The oceans of our blue planet are full – full of plastic. Marine mammals suffocate in ghost nets, seabirds starve to death with full stomachs – filled with lighters and lids. Huge plastic sacks waft between the continents on the high seas, and there are beaches whose sand contains more tiny plastic particles than grains of sand.

Together with the Hamburg-based marine conservation organization DEEPWAVE e.V., Anna Mandel addresses the problematic omnipresence of plastic in her new sculptures. Leftovers of our careless everyday life, remnants of the toy world, fishing nets, hoses, disposable lighters and tendril wires mingle with the world of polyps, anemones and black smokers made of shimmering glazes – and raise questions.

It’s not just water that knows no boundaries.

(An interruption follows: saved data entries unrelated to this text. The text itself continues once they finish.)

(* ===== verification/BackendRefinement.v ===== *)
(** * The operations of [Backend] implement the abstract machine *)

From S2P Require Import Prelude SystemTypes Validation Effects Protocol Logging Host Backend BackendSpec BackendLogic.

(** A state after [start]. *)
Definition started (s : State) : Prop := st_initialized s = true \/ st_reset_intent s = true.

Lemma set_network_same c : set_network (pr_network (cf_system c)) c = c.
Proof. by destruct c as [[] ?]. Qed.

Lemma with_configuration_same s : with_configuration (st_configuration s) s = s.
Proof. by destruct s. Qed.

Lemma with_reset_intent_same s : with_reset_intent (st_reset_intent s) s = s.
Proof. by destruct s. Qed.

Lemma configuration_ok_network n c : configuration_ok c -> network_ok n -> configuration_ok (set_network n c).
Proof. by intros (? & ? & ?) ?. Qed.

Lemma configuration_ok_hostname h c : configuration_ok c -> hostname_ok h -> configuration_ok (set_hostname h c).
Proof. by intros (? & ? & ?) ?. Qed.

Lemma configuration_ok_get c : configuration_ok c -> network_ok (pr_network (cf_system c)).
Proof. by intros (? & ? & ?). Qed.

Lemma is_pending_spec s : is_pending s = true <-> tx_state s = "pending" \/ tx_state s = "committing".
Proof. unfold is_pending. by rewrite orb_true_iff, !bool_decide_eq_true. Qed.

Lemma committing_pending s : tx_state s = "committing" -> is_pending s = true.
Proof. intros E. apply is_pending_spec. by right. Qed.

#[export] Hint Resolve configuration_ok_network configuration_ok_hostname configuration_ok_get committing_pending : mnc.

Section invariants.
Context {JS : Json State} (sha256 : string -> option (list Z)) (profile_ : Profile) (booting : bool) {PO : ProfileOk profile_}.

Lemma change_wf active removed s s' : wf s -> change sha256 profile_ booting active removed s s' -> wf s'.
Proof.
  intros [Hc Hi Hp Hn Hh] Hch.
  destruct Hch as [|next Hease Hinit Htx Hprev Hnet Hhash Ha|deadline Htx Ha|Htx Ha|Hpend Ha|c Hease Hok Hsame
    |c Hboot Hinit Hr Hok|j actor rid reset Hease Hj Ha|js Hjs|Hboot Hr Hrem|boot Hboot Hb].
  - by split.
  - by split.
  - assert (Hpend : is_pending s = true) by (apply is_pending_spec; auto). split; cbn; auto.
  - split; cbn; [|done..]. apply configuration_ok_network; auto with mnc.
  - split; cbn; [|done..]. rewrite Hp, set_network_same by done. done.
  - destruct Hease as (Hpend & _). split; cbn; [done | by unfold is_pending in *; cbn in *; rewrite Hpend..].
  - assert (Hpend : is_pending s = false) by (destruct (is_pending s); [by rewrite Hi in Hinit | done]).
    split; cbn; [done | by unfold is_pending in *; cbn in *; rewrite Hpend..].
  - by split.
  - by split.
  - split; cbn; [apply profile_defaults | done..].
  - split; cbn; [|done..]. apply configuration_ok_hostname; [done | by eapply profile_hostname].
Qed.

Lemma change_started active removed s s' : started s -> change sha256 profile_ booting active removed s s' -> started s'.
Proof.
  unfold started. intros Hs Hch. destruct Hch as [| | | | | | |j actor rid reset (_ & _ & Hr)| | |]; cbn; auto.
  destruct Hs as [?|?]; [auto | congruence].
Qed.

Lemma micro_wf v v' : wf (v_state v) -> micro sha256 profile_ booting v v' -> wf (v_state v').
Proof.
  intros Hw Hm. destruct Hm as [s t Hc|s t j Hc|s Hc|s Hc|c Hf (Hp & _) Hok Hnet|actor rid| | | |]; cbn;
    try (by eapply change_wf); try done.
  - destruct Hw as [_ _ _ _ _]. split; cbn; [done | by unfold is_pending in *; cbn in *; rewrite Hp..].
  - destruct Hw as [Hc Hi Hpr Hn Hh]. by split.
Qed.

Lemma micro_started v v' : started (v_state v) -> micro sha256 profile_ booting v v' -> started (v_state v').
Proof. intros Hs Hm. destruct Hm; cbn; eauto using change_started. Qed.

(** [v] is reached from [v0] by steps of the abstract machine. *)
Definition reach (v0 v : view) : Prop :=
  rtc (micro sha256 profile_ booting) v0 v /\ wf (v_state v) /\ started (v_state v).

Lemma reach_refl v : wf (v_state v) -> started (v_state v) -> reach v v.
Proof. intros. split; [apply rtc_refl | done]. Qed.

Lemma reach_step v0 v v' : reach v0 v -> micro sha256 profile_ booting v v' -> reach v0 v'.
Proof.
  intros (Hr & Hw & Hs) Hm. split; [by eapply rtc_r|]. eauto using micro_wf, micro_started.
Qed.

End invariants.

#[export] Hint Resolve micro_log micro_deadline : mnc.

Section refinement.
Context {P H : Type} {PL : Platform P H} {HO : Host H} {HL : HostLaws H} {JS : Json State}.
Context (sha256 : string -> option (list Z)) (read_status : string -> option StorageBootStatus).
Context (profile_ : Profile) (booting : bool) {PO : ProfileOk profile_} {own : string -> Prop} {PW : PlatformLaws P H own} {OW : Owned own profile_}.

Abbreviation B := (eff (Backend P H)).
Abbreviation reach := (reach sha256 profile_ booting).
Abbreviation vwp := (@BackendLogic.vwp P H HO profile_ _).

(** The rules of the logic for this host and profile. *)
Abbreviation r_persist := (vwp_persist (HL := HL) (PO := PO) sha256 booting profile_).
Abbreviation r_fileHash := (vwp_fileHash (HL := HL) sha256 profile_).
Abbreviation r_storageStatus := (vwp_storageStatus (HL := HL) read_status profile_).
Abbreviation r_durable_remove := (vwp_durable_remove (HL := HL) (PO := PO) profile_).
Abbreviation r_now := (vwp_now (HL := HL) profile_).

Lemma step v0 v v' : reach v0 v -> micro sha256 profile_ booting v v' -> reach v0 v'.
Proof. by apply reach_step. Qed.

(** [m] takes an object from a reached view to a reached view, whether it
    returns or throws. *)
Definition refines {A} (m : B A) : Prop :=
  forall v0 v, reach v0 v -> vwp m (fun _ => reach v0) (fun _ => reach v0) v.

Lemma refines_bind {A C} (m : B A) (f : A -> B C) : refines m -> (forall a, refines (f a)) -> refines (m ≫= f).
Proof.
  intros Hm Hf v0 v Hv. apply vwp_bind. eapply vwp_mono; [by apply Hm | | done].
  intros a v' Hv'. by apply Hf.
Qed.

Lemma refines_ret {A} (a : A) : refines (mret a).
Proof. intros v0 v Hv. by apply vwp_ret. Qed.

Lemma refines_throw {A} e : refines (throw e : B A).
Proof. intros v0 v Hv. by apply vwp_throw. Qed.

Lemma refines_when c m : refines m -> refines (when c m).
Proof. intros Hm. destruct c; [done | apply refines_ret]. Qed.

Lemma refines_try {A} (m : B A) h : refines m -> (forall e, refines (h e)) -> refines (try_catch m h).
Proof.
  intros Hm Hh v0 v Hv. apply vwp_try. eapply vwp_mono; [by apply Hm | done|]. intros e v' Hv'. by apply Hh.
Qed.

Lemma refines_for_each {A} (f : A -> B unit) l : (forall x, refines (f x)) -> refines (for_each f l).
Proof. intros Hf. induction l; [apply refines_ret | by apply refines_bind]. Qed.

Lemma refines_lift {A} (m : outcome A) : refines (lift m).
Proof. intros v0 v Hv. by apply vwp_lift. Qed.

Lemma refines_get {A} (f : Backend P H -> A) : refines (get f).
Proof. intros v0 v Hv. by apply vwp_get_any. Qed.

Lemma refines_ask {A} (f : operation P H A) {FR : Framed own f} : refines (ask f).
Proof. intros v0 v Hv. by apply (vwp_ask _ (own := own) f). Qed.

Lemma refines_now : refines now.
Proof. intros v0 v Hv. by apply r_now. Qed.

Lemma refines_event code category message actor action outcome subject priority request_id :
  refines (event code category message actor action outcome subject priority request_id).
Proof.
  intros v0 v Hv. apply vwp_event; [done|]. intros r. eapply step; eauto with mnc.
Qed.

(** A public event is logged, or dropped; it never throws. *)
Lemma vwp_logged code category message actor action outcome subject priority request_id
    v0 v (Q : unit -> view -> Prop) (E : exn -> view -> Prop) :
  reach v0 v -> (forall v', reach v0 v' -> Q tt v') ->
  vwp (event code category message actor action outcome subject priority request_id) Q E v.
Proof. intros Hv HQ. apply vwp_event; [by apply HQ|]. intros r. apply HQ. eapply step; eauto with mnc. Qed.

Lemma refines_observe : refines (observeNetwork profile_).
Proof.
  apply refines_try; [|intros; apply refines_ret]. apply refines_bind; [apply (refines_ask platform_networkLinks)|]. intros links.
  apply refines_bind; [intros v0 v Hv; by apply vwp_set_carriers|]. intros _. apply refines_for_each. intros link.
  unfold observe_link. destruct (forallb _ _); [apply refines_ret|].
  apply refines_bind; [apply refines_get|]. intros previous. apply refines_bind.
  - destruct previous; [apply refines_when, refines_event | apply refines_ret].
  - intros _ v0 v Hv. by apply vwp_set_carriers.
Qed.

(** A call of the platform within its contract. *)
Lemma vwp_contract c f {FR : Framed own f} v0 v (Q : unit -> view -> Prop) (E : exn -> view -> Prop) :
  reach v0 v -> call_ok profile_ (v_trace v) c ->
  (forall ok, reach v0 (v_note (Called c ok) v) -> if ok then Q tt (v_note (Called c ok) v)
     else forall e, E e (v_note (Called c ok) v)) ->
  vwp (call_platform c f) Q E v.
Proof.
  intros Hv Hc HQ. assert (Hok : forall ok, reach v0 (v_note (Called c ok) v)).
  { intros ok. eapply step; [done|]. by apply micro_call. }
  apply (vwp_call _ (own := own) _ f); [by apply (HQ true) | by apply (HQ false)].
Qed.

(** The change recorded by [persist]. *)
Lemma vwp_record s v0 v (Q : unit -> view -> Prop) (E : exn -> view -> Prop) :
  reach v0 v -> change sha256 profile_ booting (v_active v) (removed_paths (v_trace v)) (v_state v) s ->
  (forall t, let v' := v_note (Wrote s true) (v_with_journal (Some t) (v_with_state s v)) in
     v_failed v = false -> reach v0 v' -> Q tt v') ->
  (forall e v', v_state v' = s -> v_failed v' = true -> reach v0 v' -> E e v') ->
  vwp (persist profile_) Q E (v_with_state s v).
Proof.
  intros Hv Hc HQ HE. eapply r_persist; [exact Hc | |].
  - intros t Hf Ht v' Hm. apply HQ; [done|]. by eapply step.
  - intros e v' Hs Hf _ _ _ Hm. apply HE; [done | done|]. by eapply step.
Qed.

Lemma refines_settle commit boot reason v0 v :
  reach v0 v -> is_pending (v_state v) = true ->
  change sha256 profile_ booting (v_active v) (removed_paths (v_trace v)) (v_state v) (settled commit (v_state v)) ->
  vwp (settleNetwork profile_ commit boot reason) (fun _ => reach v0) (fun _ => reach v0) v.
Proof.
  intros Hv Hp Hc. apply vwp_bind, (vwp_get _ _ v_state); [done|]. cbv zeta.
  apply vwp_bind, (vwp_contract _ (platform_network _ _) v0); [done | |].
  { destruct Hv as (_ & [Hok _ Hprev Hnet _] & _). cbn. destruct commit; [auto|]. rewrite Hprev by done.
    auto with mnc. }
  intros [] Hcall; [|done]. apply vwp_bind, vwp_update, vwp_bind, vwp_update, vwp_bind.
  eapply (vwp_record (settled commit (v_state v)) v0 (v_note (Called _ true) v)); [exact Hcall | exact Hc | | done].
  intros t v' _ Hv'. apply vwp_bind, (vwp_get _ _ v_state); [done|]. by apply refines_event.
Qed.

Lemma refines_recover boot : refines (recoverNetwork sha256 profile_ boot).
Proof.
  intros v0 v Hv. apply vwp_bind, (vwp_get _ _ v_state); [done|]. cbv beta.
  destruct (is_pending (v_state v)) eqn:Hp; cbn [negb]; [|by apply vwp_ret].
  apply vwp_bind. case_bool_decide as Htx.
  - apply vwp_bind, r_fileHash; [|done]. intros hash Hh. apply vwp_ret. apply refines_settle; [done | done|].
    case_bool_decide as Hc; [subst; by apply change_commit | apply change_rollback; eauto].
  - apply vwp_ret, refines_settle; [done | done|]. apply change_rollback; [done|]. by intros ?.
Qed.

Lemma refines_dispatch : refines (dispatch_job profile_).
Proof.
  intros v0 v Hv. apply vwp_bind, vwp_set_job_deadline.
  assert (Hv1 : reach v0 (v_with_deadline 0 v)) by (eapply step; eauto with mnc).
  apply vwp_bind, vwp_update, vwp_bind.
  eapply (vwp_record _ v0 (v_with_deadline 0 v)); [exact Hv1 | | | done].
  { apply change_job_state. set_solver. }
  intros t v' _ Hv'. apply vwp_try, vwp_bind, (vwp_get _ _ v_state); [done|].
  apply vwp_bind, (vwp_contract _ (platform_power _) v0); [done | by eexists _, _ |].
  intros [] Hc; [by apply (vwp_logged _ _ _ _ _ _ _ _ _ v0)|]. intros e.
  apply vwp_bind, vwp_update, vwp_bind.
  eapply (vwp_record _ v0 (v_note (Called _ false) v')); [exact Hc | | | done].
  { apply change_job_state. set_solver. }
  intros t' v'' _ Hv''. apply vwp_bind, (vwp_get _ _ v_state); [done|].
  apply vwp_bind, (vwp_logged _ _ _ _ _ _ _ _ _ v0); [done|]. intros v3 Hv3. by apply vwp_throw.
Qed.

Lemma refines_tick : refines (tick sha256 profile_).
Proof.
  apply refines_bind; [apply refines_get|]. intros []; [apply refines_throw|].
  apply refines_bind; [apply refines_now|]. intros t. apply refines_bind; [apply refines_get|]. intros next.
  apply refines_bind.
  { apply refines_when, refines_bind; [apply refines_now|]. intros t'. apply refines_bind; [|intros; apply refines_observe].
    intros v0 v Hv. by apply vwp_set_next_observation. }
  intros _. apply refines_bind; [apply refines_get|]. intros s. apply refines_bind.
  { apply refines_when, refines_bind; [apply refines_now|]. intros t'. apply refines_when, refines_recover. }
  intros _. apply refines_bind; [apply refines_get|]. intros deadline.
  apply refines_when, refines_bind; [apply refines_now|]. intros t'. apply refines_when, refines_dispatch.
Qed.

Lemma refines_networkTransaction : refines (networkTransaction sha256 profile_).
Proof.
  apply refines_bind; [apply refines_tick|]. intros _. apply refines_bind; [apply refines_get|]. intros s. cbv zeta.
  apply refines_bind; [|intros; apply refines_ret]. destruct (is_pending s); [|apply refines_ret].
  apply refines_bind; [apply refines_now|]. intros t. destruct (t <? _); [|apply refines_ret].
  apply refines_bind; [apply refines_now | intros; apply refines_ret].
Qed.

(** What is known after [idle] returned. *)
Lemma vwp_idle (Q : unit -> view -> Prop) (E : exn -> view -> Prop) v :
  (v_failed v = false -> at_ease (v_state v) -> Q tt v) -> (forall e, E e v) -> vwp idle Q E v.
Proof.
  intros HQ HE. apply vwp_bind, (vwp_get _ _ v_failed); [done|]. apply vwp_bind, (vwp_get _ _ v_state); [done|].
  destruct (v_failed v); [apply vwp_throw, HE|].
  destruct (_ || _) eqn:Eb; [apply vwp_throw, HE|]. apply vwp_ret, HQ; [done|].
  apply orb_false_iff in Eb as [Eb1 Er]. apply orb_false_iff in Eb1 as [Ep Ej].
  apply bool_decide_eq_false in Ej. by split.
Qed.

With the things we handle, use, produce and consume down to the last decisive remnant, we move in a global cycle in which we bear responsibility. Each of our carelessnesses not only ends up on our own plates at some point, whether as micropulverized plastic in fish or as sheer absence when the seas are fished dry and deserted. But changes the blue of our planet.

We clean our world. Scrape, scratch, wipe, sweep, swirl, scrub, rub, sweep, vacuum, wipe, polish. And throw away. Broaching on. And what was thrown away reappears. Elsewhere. Pulverizes and deposits on and in. Choked and stuck, deserted and clogged, displaces and overlays the old world, the cleaned, becomes new visible and invisible component, builds in. Unobstructed. In the wrong place. Can’t get rid of it. Never.